== PROBLEM REQUIREMENTS ==
Below are the records; copy exactly the stretch from the line containing "check_service : string;" through the line containing "(** [Math.random().toString(36).substr(2)] at", both ends included, and nothing else.
DATA TO USE START
(** [Omit<Alert, 'id' | 'timestamp' | 'resolved' | 'resolvedAt'>] *)
Record AlertInput : Type := mkAlertInput {
  alert_type : string;
  alert_severity : Severity;
  alert_message : string;
  alert_service : string;
  alert_metadata : option Meta
}.

(** [Omit<HealthCheck, 'timestamp'>] *)
Record CheckInput : Type := mkCheckInput {
  check_service : string;
  check_status : Health;
  check_responseTime : option Z;
  check_error : option string;
  check_metadata : option Json
}.

(** The clock and the random source. *)
Record Sys : Type := mkSys {
  (** [Date.now()] at a step *)
  clock : nat → Z;
  (** [Math.random().toString(36).substr(2)] at a step *)
  fraction : nat → string
}.

(** The service: its retention settings (in hours) and its four arrays. *)
Record Service : Type := mkService {
  metricsRetention : Z;
  logsRetention : Z;
  alertsRetention : Z;
  metrics : list Metric.t;
  logs : list LogEntry.t;
  alerts : list Alert.t;
  healthChecks : list HealthCheck.t
}.

Definition set_metrics (v : list Metric.t) (s : Service) : Service :=
  mkService (metricsRetention s) (logsRetention s) (alertsRetention s)
    v (logs s) (alerts s) (healthChecks s).
Definition set_logs (v : list LogEntry.t) (s : Service) : Service :=
  mkService (metricsRetention s) (logsRetention s) (alertsRetention s)
    (metrics s) v (alerts s) (healthChecks s).
Definition set_alerts (v : list Alert.t) (s : Service) : Service :=
  mkService (metricsRetention s) (logsRetention s) (alertsRetention s)
    (metrics s) (logs s) v (healthChecks s).
Definition set_healthChecks (v : list HealthCheck.t) (s : Service) : Service :=
  mkService (metricsRetention s) (logsRetention s) (alertsRetention s)
    (metrics s) (logs s) (alerts s) v.

(** The constructor, from the retention settings the configuration gives. *)
Definition constructor (metricsHours logsHours alertsHours : option Z)
    : Service :=
  mkService (default 24 metricsHours) (default 72 logsHours)
    (default 168 alertsHours) [] [] [] [].

Definition generateId (sys : Sys) (n : nat) : string :=
  toString36 (clock sys n) +:+ fraction sys n.

(** [a.push(x); if (a.length > cap) a = a.slice(-cap)] *)
Definition pushCapped {A} (cap : Z) (x : A) (a : list A) : list A :=
  let pushed := a ++ [x] in
  if decide (Z.of_nat (length pushed) > cap) then slice (- cap) None pushed
  else pushed.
DATA TO USE END
== SOLUTION FOR THIS EXERCISE ==
  check_service : string;
  check_status : Health;
  check_responseTime : option Z;
  check_error : option string;
  check_metadata : option Json
}.

(** The clock and the random source. *)
Record Sys : Type := mkSys {
  (** [Date.now()] at a step *)
  clock : nat → Z;
  (** [Math.random().toString(36).substr(2)] at a step *)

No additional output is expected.